Other noteworthy features include a removable faceplate to allow users to easily customize the controller; a high-grade, rubberized grip, making it comfortable to hold it even for long hours; and Bluetooth connectivity, ensuring connectivity with PCs, the Xbox One and mobile devices.
The controller ships with two additional thumbsticks, an electromagnetic remapping key, a SCUF key for hair trigger, and a 10-foot braided micro-USB cable. The controller weighs just 262 grams and is among the lightest high-performance controllers on the market.
Not just for Xbox
Last year Scuf released the PS4-exclusive Vantage controller. This PS4 controller allows you to change buttons, triggers, D-Pads, paddles and even the faceplate in about 30 seconds. Before the Prestige, Scuf had nothing for the Xbox that was on par with the Vantage controller.
The only option was the built-to-order $140 Scuf Elite, which was still nothing like the $150 Xbox Elite Wireless Controller. Now with the announcement of the Prestige, Scuf has a better alternative to the Xbox Elite.

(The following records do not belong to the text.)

(** X12: arguments that fail a tool's check never reach the editor: the
    result is the failure with the check's message and the editor's state is
    untouched.  [text] must be a string for [InsertText] and
    [ReplaceSelection], [path] a string for [OpenFile] and
    [RevealInTreeView], [line] a number for [GoToPosition], [ranges] an array
    that is not empty for [SetSelections], and [direction] one of the four
    directions for [SplitPane]. *)
Theorem invalid_arguments_never_reach_the_editor args w :
  nullish args = false ->
  (is_string (field args "text") = false ->
   run "InsertText" args w = (Returned (failed "text is required"), w)
   /\ run "ReplaceSelection" args w = (Returned (failed "text is required"), w))
  /\ (is_string (field args "path") = false ->
      run "OpenFile" args w = (Returned (failed "path is required"), w)
      /\ run "RevealInTreeView" args w = (Returned (failed "path is required"), w))
  /\ (is_number (field args "line") = false ->
      run "GoToPosition" args w = (Returned (failed "line is required"), w))
  /\ ((forall r rs, field args "ranges" <> VArr (r :: rs)) ->
      run "SetSelections" args w = (Returned (failed "ranges array is required"), w))
  /\ (includes ["left"; "right"; "up"; "down"] (field args "direction") = false ->
      run "SplitPane" args w
      = (Returned (failed "direction must be one of: left, right, up, down"), w)).
Proof.
  intros Hn. split; [| split; [| split; [| split]]].
  - intros H. split; refuse Hn;
      destruct (field args "text"); try discriminate H; reflexivity.
  - intros H. split; refuse Hn;
      destruct (field args "path"); try discriminate H; reflexivity.
  - intros H. refuse Hn. rewrite H. reflexivity.
  - intros H. refuse Hn.
    destruct (field args "ranges") as [| | | | | [| r rs] |] eqn:E;
      try reflexivity.
    exfalso. exact (H r rs eq_refl).
  - intros H. refuse Hn. rewrite H. reflexivity.
Qed.

(** X13: with [null] (or [undefined]) for the arguments, as after a request
    body [null], the ten tools that read an argument fail with the message
    of the [TypeError] of that first read and leave the editor untouched; the
    six tools that read none behave as with [{}]. *)
Theorem null_arguments args w :
  nullish args = true ->
  (forall toolName property,
      In (toolName, property)
        [("InsertText", "text"); ("ReplaceSelection", "text"); ("OpenFile", "path");
         ("GoToPosition", "line"); ("SaveFile", "path"); ("SetSelections", "ranges");
         ("RevealInTreeView", "path"); ("CloseFile", "path");
         ("SplitPane", "direction"); ("ClosePane", "saveAll")] ->
      run toolName args w
      = (Returned (failed ("Cannot read properties of " ++ describe_nullish args
                             ++ " (reading '" ++ property ++ "')")), w))
  /\ (forall toolName,
        In toolName ["GetActiveEditor"; "GetSelection"; "GetOpenEditors";
                     "GetProjectPaths"; "GetAllSelections"; "GetPanelState"] ->
        run toolName args w = run toolName (VObj []) w).
Proof.
  intros Hn. split.
  - intros toolName property Hin. simpl in Hin.
    repeat (destruct Hin as [Heq | Hin];
            [injection Heq as <- <-; refuse Hn; reflexivity |]).
    contradiction.
  - intros toolName Hin. simpl in Hin.
    repeat (destruct Hin as [<- | Hin]; [reflexivity |]).
    contradiction.
Qed.

Lemma get_prop_defined (v : JsVal) (k : string) :
  nullish v = false -> get_prop (S := W) v k = ret (field v k).
Proof. intros H. unfold get_prop. rewrite H. reflexivity. Qed.

Lemma bind_ret {A B} (a : A) (k : A -> JS W B) : bind (ret a) k = k a.
Proof. reflexivity. Qed.

Lemma guarded_answer (m : JS W bool) (k : bool -> ExecutionResult)
    (h : Thrown -> JS W ExecutionResult) w :
  exists b w',
    try_catch (bind (try_catch m (fun _ => ret false)) (fun result => ret (k result))) h w
    = (Returned (k b), w').
Proof.
  unfold try_catch, bind, ret.
  destruct (m w) as [[b | e] w1]; eexists; eexists; reflexivity.
Qed.

Ltac read_arguments Hn :=
  unfold executeTool, executeTool_switch;
  cbn [String.eqb Ascii.eqb Bool.eqb];
  repeat (rewrite (get_prop_defined _ _ Hn), bind_ret).

(** X14: the tools whose editor function is one [try] around everything never
    answer with an [error] once their arguments pass: whatever the editor
    does, throwing included, [SaveFile], [CloseFile] and [ClosePane] (with
    arguments that are not [null]), [OpenFile] and [RevealInTreeView] (with a
    string [path]) and [SplitPane] (with one of the four directions) return
    [{ success: b, data: { <verb>: b } }] for a boolean [b]. *)
Theorem guarded_tools_never_explain args w :
  nullish args = false ->
  (exists b w', run "SaveFile" args w
                = (Returned (reported b (VObj [("saved", VBool b)])), w'))
  /\ (exists b w', run "CloseFile" args w
                   = (Returned (reported b (VObj [("closed", VBool b)])), w'))
  /\ (exists b w', run "ClosePane" args w
                   = (Returned (reported b (VObj [("closed", VBool b)])), w'))
  /\ (is_string (field args "path") = true ->
      (exists b w', run "OpenFile" args w
                    = (Returned (reported b (VObj [("opened", VBool b)])), w'))
      /\ (exists b w', run "RevealInTreeView" args w
                       = (Returned (reported b (VObj [("revealed", VBool b)])), w')))
  /\ (includes ["left"; "right"; "up"; "down"] (field args "direction") = true ->
      exists b w', run "SplitPane" args w
                   = (Returned (reported b (VObj [("split", VBool b);
                                                  ("direction", field args "direction")])),
                      w')).
Proof.
  intros Hn. split; [| split; [| split; [| split]]].
  - read_arguments Hn.
    exact (guarded_answer _ (fun b => reported b (VObj [("saved", VBool b)])) _ w).
  - read_arguments Hn.
    exact (guarded_answer _ (fun b => reported b (VObj [("closed", VBool b)])) _ w).
  - read_arguments Hn.
    exact (guarded_answer _ (fun b => reported b (VObj [("closed", VBool b)])) _ w).
  - intros Hs. destruct (field args "path") as [| | | | p | |] eqn:E;
      try discriminate Hs.
    split.
    + read_arguments Hn. rewrite E.
      repeat (rewrite (get_prop_defined _ _ Hn), bind_ret).
      exact (guarded_answer _ (fun b => reported b (VObj [("opened", VBool b)])) _ w).
    + read_arguments Hn. rewrite E.
      exact (guarded_answer _ (fun b => reported b (VObj [("revealed", VBool b)])) _ w).
  - intros Hd. read_arguments Hn. rewrite Hd.
    repeat (rewrite (get_prop_defined _ _ Hn), bind_ret).
    exact (guarded_answer _
             (fun b => reported b (VObj [("split", VBool b);
                                         ("direction", field args "direction")])) _ w).
Qed.

End ExecuteToolMore.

Scuf’s new controller does not just work with the Xbox. It could prove a useful accessory for Android users and those who use a controller while playing games on a PC. The controller is now available for pre-order with a starting price of $159.99. Scuf will ship the controller within 30 days of the date of purchase.
To learn more about the Scuf Prestige and pre-order one, visit this link.

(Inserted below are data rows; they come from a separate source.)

(** * Tendercare rota management: roster engine and shift storage

    A shallow embedding of
    - [client/src/lib/roster-utils.ts] (eligibility, default assignment,
      shift hours, roster generation, staff-hours summary),
    - the [diffs] computation of [client/src/components/roster-comparison.tsx],
    - [MemStorage.updateShift] and the shift / swap-request operations of
      [DatabaseStorage] (server storage),
    together with the properties the specification states about them. *)

From Stdlib Require Import ZArith Lia Ascii String DecimalString.
From stdpp Require Import gmap strings list fin_maps.

Local Open Scope Z_scope.

(** ** Shared schema ([shared/schema.ts]) *)

Inductive StaffMember := Ashley | Peninah | Joflix | Locum.

Inductive ShiftType := Day | Night | FullDay.   (* "Day" | "Night" | "24h" *)

Definition STAFF_MEMBERS : list StaffMember := [Ashley; Peninah; Joflix; Locum].

#[global] Instance StaffMember_eq_dec : EqDecision StaffMember.
Proof. solve_decision. Defined.

#[global] Instance ShiftType_eq_dec : EqDecision ShiftType.
Proof. solve_decision. Defined.

Definition staff_code (s : StaffMember) : nat :=
  match s with Ashley => 0 | Peninah => 1 | Joflix => 2 | Locum => 3 end%nat.

Definition staff_of_code (n : nat) : option StaffMember :=
  match n with
  | 0 => Some Ashley | 1 => Some Peninah | 2 => Some Joflix | 3 => Some Locum
  | _ => None
  end%nat.

#[global] Instance StaffMember_countable : Countable StaffMember.
Proof.
  refine (inj_countable staff_code staff_of_code _).
  intros []; reflexivity.
Defined.

Definition staffName (s : StaffMember) : string :=
  match s with
  | Ashley => "Ashley" | Peninah => "Peninah" | Joflix => "Joflix" | Locum => "Locum"
  end.

Definition shiftTypeName (t : ShiftType) : string :=
  match t with Day => "Day" | Night => "Night" | FullDay => "24h" end.

(** [RosterShift] of the schema.  [hours] is a JS number; the shifts table
    stores it in an [integer] column and the generator only produces 12 and
    24, so it is an integer here. *)
Record RosterShift := mkShift {
  shift_id : string;
  shift_date : string;
  shift_weekday : string;
  shiftType : ShiftType;
  shiftLabel : string;
  hours : Z;
  assigned : option StaffMember;
  allowedStaff : list StaffMember
}.

Record StaffHoursSummary := mkSummary {
  name : StaffMember;
  totalHours : Z;
  shiftCount : Z
}.

(** ** Calendar dates

    A JS [Date] seen in local time: the number of the calendar day (days
    since 1970-01-01, a Thursday) and the time within that day in
    milliseconds.  The functions below are the [date-fns] functions the
    generator imports, written over this representation. *)
Record Date := mkDate { dayNumber : Z; timeOfDay : Z }.

(** [getDay]: 0 = Sunday ... 6 = Saturday. *)
Definition getDay (d : Date) : Z := (dayNumber d + 4) mod 7.

(** [addDays]: [setDate(getDate() + amount)], the time of day is kept. *)
Definition addDays (d : Date) (amount : Z) : Date :=
  mkDate (dayNumber d + amount) (timeOfDay d).

(** [startOfWeek(date, { weekStartsOn })]:
    [diff = (day < weekStartsOn ? 7 : 0) + day - weekStartsOn], the date is
    moved back by [diff] days and the time is set to midnight. *)
Definition startOfWeek (d : Date) (weekStartsOn : Z) : Date :=
  let day := getDay d in
  let diff := (if day <? weekStartsOn then 7 else 0) + day - weekStartsOn in
  mkDate (dayNumber d - diff) 0.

What you need to know about Microsoft’s Xbox Adaptive Controller
Although there is an alternative to the Xbox Elite now, replacing the Xbox Adaptive Controller would be difficult. Microsoft’s Xbox Adaptive Controller is designed for gamers with disabilities. The controller sports two large programmable buttons and 19 jacks, which can be connected to various gaming accessories to make Xbox and PC gaming more accessible for gamers with disabilities.

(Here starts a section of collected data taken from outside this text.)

(** * Task-list HTTP service (main.py): a shallow embedding and its properties

    The service is a FastAPI application with one diagnostics route and four
    CRUD routes over the [task] collection of a MongoDB database.  Every
    handler is embedded as a computation in a state-and-exception monad over
    the module-level handle [db]; Python dictionaries are finite maps from
    field names to values.

    Text is modelled by [string], one 8-bit character per Python character,
    so the statements below are about ASCII text. *)

From Stdlib Require Import Ascii String.
From stdpp Require Import base option list strings pretty gmap fin_maps.

Local Open Scope string_scope.
Local Open Scope list_scope.

(** ** Characters and text *)

Definition code (c : ascii) : nat := nat_of_ascii c.

Definition in_range (lo hi : nat) (c : ascii) : bool :=
  (lo <=? code c)%nat && (code c <=? hi)%nat.

Definition is_upper (c : ascii) : bool := in_range 65 90 c.
Definition is_lower (c : ascii) : bool := in_range 97 122 c.
Definition is_digit (c : ascii) : bool := in_range 48 57 c.
Definition is_alnum (c : ascii) : bool := is_upper c || is_lower c || is_digit c.

(** ASCII case folding, as used by a caseless comparison. *)
Definition lower (c : ascii) : ascii :=
  if is_upper c then ascii_of_nat (code c + 32) else c.

Fixpoint lower_str (s : string) : string :=
  match s with
  | EmptyString => EmptyString
  | String c r => String (lower c) (lower_str r)
  end.

Fixpoint str_mem (c : ascii) (s : string) : bool :=
  match s with
  | EmptyString => false
  | String a r => if decide (a = c) then true else str_mem c r
  end.

(** [s[:n]] *)
Definition py_slice_to (n : nat) (s : string) : string := substring 0 n s.

Definition digit (n : nat) : ascii := ascii_of_nat (48 + n mod 10).

(** ["%02d"], ["%04d"] and ["%06d"] on the ranges a datetime field can take. *)
Definition pad2 (n : nat) : string :=
  String (digit (n / 10)) (String (digit n) EmptyString).
Definition pad4 (n : nat) : string := pad2 (n / 100) +:+ pad2 n.
Definition pad6 (n : nat) : string := pad2 (n / 100 / 100) +:+ pad4 n.

Definition hexdigit (n : nat) : ascii :=
  if (n mod 16 <? 10)%nat then ascii_of_nat (48 + n mod 16)
  else ascii_of_nat (87 + n mod 16).

Definition hex_value (c : ascii) : option nat :=
  if is_digit c then Some (code c - 48)%nat
  else if in_range 97 102 c then Some (code c - 87)%nat
  else if in_range 65 70 c then Some (code c - 55)%nat
  else None.

Definition squote : ascii := "'"%char.
Definition dquote : ascii := "034"%char.
Definition backslash : ascii := "\"%char.

(** [repr] of a Python [str]: the quote is a single quote unless the text
    holds a single quote and no double quote; the quote, the backslash and
    the control characters are escaped. *)
Definition repr_char (q : ascii) (c : ascii) : string :=
  if decide (c = q) then String backslash (String c EmptyString)
  else if decide (c = backslash) then "\\"
  else if decide (code c = 9) then "\t"
  else if decide (code c = 10) then "\n"
  else if decide (code c = 13) then "\r"
  else if (code c <? 32)%nat || (code c =? 127)%nat
       then "\x" +:+ String (hexdigit (code c / 16)) (String (hexdigit (code c)) EmptyString)
  else String c EmptyString.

Last month the company partnered with the U.S. Department of Veterans Affairs. Microsoft will offer the Xbox Adaptive Controllers to 22 rehab centers to enable veterans with limited mobility play games again. This adaptive controller will help with therapeutic and rehabilitative activities for veterans. Microsoft’s controller is designed to improve hand-eye coordination, muscle activation and general social activities.
“To enable more people to be able to play just like everybody else, is a great first step,” Microsoft’s gaming head, Phil Spencer, told The Verge previously. “But, you’re definitely going to see us doing more in this space.”
Microsoft released the Xbox Adaptive Controller late last year for $99. There have already been reports that many tweaked the Adaptive Controller to support the Nintendo Switch. For Microsoft, this may be a good thing.
“I think the number one piece of feedback that we get is ‘we wish all platforms supported it,’” Spencer said.
Further, he said the company is in talks with other gaming companies, such as Valve, Sony and Nintendo, and the response has been positive.
“This isn’t something where I feel like we’ve got to break down some walls. My hope is that it’s just time,” Spencer told The Verge.
Meanwhile, Microsoft says it is working to understand more ways in which its Adaptive Controller can help veterans. The company said it is taking feedback on how the controller works and conducting research.